* **Try it**:
The lines to reproduce run from the first one below to the line containing "(** The second", both included. Reproduce them exactly and nothing else.

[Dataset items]
┄┄┄┄┄┄┄┄┄┄

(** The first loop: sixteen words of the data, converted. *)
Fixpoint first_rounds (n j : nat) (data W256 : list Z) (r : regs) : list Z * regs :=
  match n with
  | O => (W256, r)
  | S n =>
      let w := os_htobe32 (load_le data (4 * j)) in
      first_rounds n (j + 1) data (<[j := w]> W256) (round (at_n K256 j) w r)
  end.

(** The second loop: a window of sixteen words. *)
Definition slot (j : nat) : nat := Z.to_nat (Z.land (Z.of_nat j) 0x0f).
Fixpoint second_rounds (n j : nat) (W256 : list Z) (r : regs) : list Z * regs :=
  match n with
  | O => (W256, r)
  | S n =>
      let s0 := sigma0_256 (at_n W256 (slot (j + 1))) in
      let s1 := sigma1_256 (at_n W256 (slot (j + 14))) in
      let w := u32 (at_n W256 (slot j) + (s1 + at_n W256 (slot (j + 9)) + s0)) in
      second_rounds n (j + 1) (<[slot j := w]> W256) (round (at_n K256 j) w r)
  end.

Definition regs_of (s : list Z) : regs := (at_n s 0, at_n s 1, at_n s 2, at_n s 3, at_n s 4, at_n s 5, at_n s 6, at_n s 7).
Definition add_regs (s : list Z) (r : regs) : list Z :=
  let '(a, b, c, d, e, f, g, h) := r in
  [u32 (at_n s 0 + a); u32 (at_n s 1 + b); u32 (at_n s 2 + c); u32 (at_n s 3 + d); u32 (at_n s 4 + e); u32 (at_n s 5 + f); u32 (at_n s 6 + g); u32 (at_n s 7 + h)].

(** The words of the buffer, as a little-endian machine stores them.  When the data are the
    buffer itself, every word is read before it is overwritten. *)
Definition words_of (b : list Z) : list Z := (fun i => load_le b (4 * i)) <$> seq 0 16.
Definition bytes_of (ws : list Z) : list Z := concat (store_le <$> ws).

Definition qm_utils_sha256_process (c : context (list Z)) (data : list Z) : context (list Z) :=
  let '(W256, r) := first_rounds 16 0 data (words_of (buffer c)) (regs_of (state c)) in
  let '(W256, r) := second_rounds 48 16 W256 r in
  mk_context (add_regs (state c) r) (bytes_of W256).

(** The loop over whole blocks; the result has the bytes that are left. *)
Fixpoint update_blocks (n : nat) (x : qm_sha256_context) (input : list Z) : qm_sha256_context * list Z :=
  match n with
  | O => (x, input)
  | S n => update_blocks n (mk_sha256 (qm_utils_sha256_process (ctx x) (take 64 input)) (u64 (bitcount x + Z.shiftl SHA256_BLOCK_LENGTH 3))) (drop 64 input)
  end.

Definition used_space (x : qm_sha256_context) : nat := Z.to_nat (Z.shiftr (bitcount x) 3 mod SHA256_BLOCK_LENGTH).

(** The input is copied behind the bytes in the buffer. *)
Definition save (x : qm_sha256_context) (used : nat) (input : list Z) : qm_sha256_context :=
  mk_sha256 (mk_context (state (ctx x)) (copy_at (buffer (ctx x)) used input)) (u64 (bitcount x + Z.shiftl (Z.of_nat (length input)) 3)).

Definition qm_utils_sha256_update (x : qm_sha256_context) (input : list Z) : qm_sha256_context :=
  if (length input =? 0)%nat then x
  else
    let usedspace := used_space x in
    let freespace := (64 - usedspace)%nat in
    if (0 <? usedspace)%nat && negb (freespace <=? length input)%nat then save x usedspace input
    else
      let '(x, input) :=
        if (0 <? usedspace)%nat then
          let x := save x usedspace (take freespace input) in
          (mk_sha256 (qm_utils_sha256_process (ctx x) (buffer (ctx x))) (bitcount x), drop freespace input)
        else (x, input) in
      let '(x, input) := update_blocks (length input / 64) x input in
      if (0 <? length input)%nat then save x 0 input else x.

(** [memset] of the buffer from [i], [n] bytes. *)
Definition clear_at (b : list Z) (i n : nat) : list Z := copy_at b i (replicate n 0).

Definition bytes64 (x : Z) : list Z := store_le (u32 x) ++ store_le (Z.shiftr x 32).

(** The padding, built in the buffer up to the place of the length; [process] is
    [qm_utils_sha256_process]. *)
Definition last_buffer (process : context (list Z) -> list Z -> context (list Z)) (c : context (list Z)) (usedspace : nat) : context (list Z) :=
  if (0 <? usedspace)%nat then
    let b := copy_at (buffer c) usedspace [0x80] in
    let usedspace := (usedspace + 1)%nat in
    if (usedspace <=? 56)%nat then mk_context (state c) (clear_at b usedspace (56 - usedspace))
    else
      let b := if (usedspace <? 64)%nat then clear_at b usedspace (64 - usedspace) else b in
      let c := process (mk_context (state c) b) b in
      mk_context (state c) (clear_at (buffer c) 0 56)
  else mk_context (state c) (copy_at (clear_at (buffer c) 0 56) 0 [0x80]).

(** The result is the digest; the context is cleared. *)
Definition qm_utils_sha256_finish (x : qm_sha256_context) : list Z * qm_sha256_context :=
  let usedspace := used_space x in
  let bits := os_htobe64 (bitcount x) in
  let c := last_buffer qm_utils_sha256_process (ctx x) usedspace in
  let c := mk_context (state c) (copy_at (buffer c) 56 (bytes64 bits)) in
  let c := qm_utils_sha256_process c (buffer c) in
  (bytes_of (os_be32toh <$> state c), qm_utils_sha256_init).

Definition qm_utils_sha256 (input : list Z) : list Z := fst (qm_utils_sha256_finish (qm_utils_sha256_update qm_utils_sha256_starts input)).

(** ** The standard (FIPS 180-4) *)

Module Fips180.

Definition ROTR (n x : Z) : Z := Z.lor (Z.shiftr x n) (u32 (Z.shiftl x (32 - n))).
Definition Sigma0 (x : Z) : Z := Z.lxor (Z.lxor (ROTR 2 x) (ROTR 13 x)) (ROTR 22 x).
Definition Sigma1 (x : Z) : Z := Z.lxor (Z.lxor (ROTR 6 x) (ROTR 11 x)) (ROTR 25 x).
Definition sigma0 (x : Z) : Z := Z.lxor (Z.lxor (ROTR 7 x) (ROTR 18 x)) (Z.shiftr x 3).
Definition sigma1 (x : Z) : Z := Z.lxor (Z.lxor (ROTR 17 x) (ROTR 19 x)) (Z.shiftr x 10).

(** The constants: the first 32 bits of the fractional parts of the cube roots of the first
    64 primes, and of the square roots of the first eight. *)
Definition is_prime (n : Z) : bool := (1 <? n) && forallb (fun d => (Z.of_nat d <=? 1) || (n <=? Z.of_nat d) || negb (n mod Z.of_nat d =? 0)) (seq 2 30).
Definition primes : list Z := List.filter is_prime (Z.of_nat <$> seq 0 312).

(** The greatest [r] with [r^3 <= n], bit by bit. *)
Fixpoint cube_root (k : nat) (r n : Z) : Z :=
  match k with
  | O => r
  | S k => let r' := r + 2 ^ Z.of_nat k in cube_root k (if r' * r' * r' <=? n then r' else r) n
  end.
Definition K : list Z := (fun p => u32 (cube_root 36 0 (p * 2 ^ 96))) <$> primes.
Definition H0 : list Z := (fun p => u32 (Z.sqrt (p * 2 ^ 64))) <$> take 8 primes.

┄┄┄┄┄┄┄┄┄┄

* **Written response**:
(** The first loop: sixteen words of the data, converted. *)
Fixpoint first_rounds (n j : nat) (data W256 : list Z) (r : regs) : list Z * regs :=
  match n with
  | O => (W256, r)
  | S n =>
      let w := os_htobe32 (load_le data (4 * j)) in
      first_rounds n (j + 1) data (<[j := w]> W256) (round (at_n K256 j) w r)
  end.

(** The second loop: a window of sixteen words. *)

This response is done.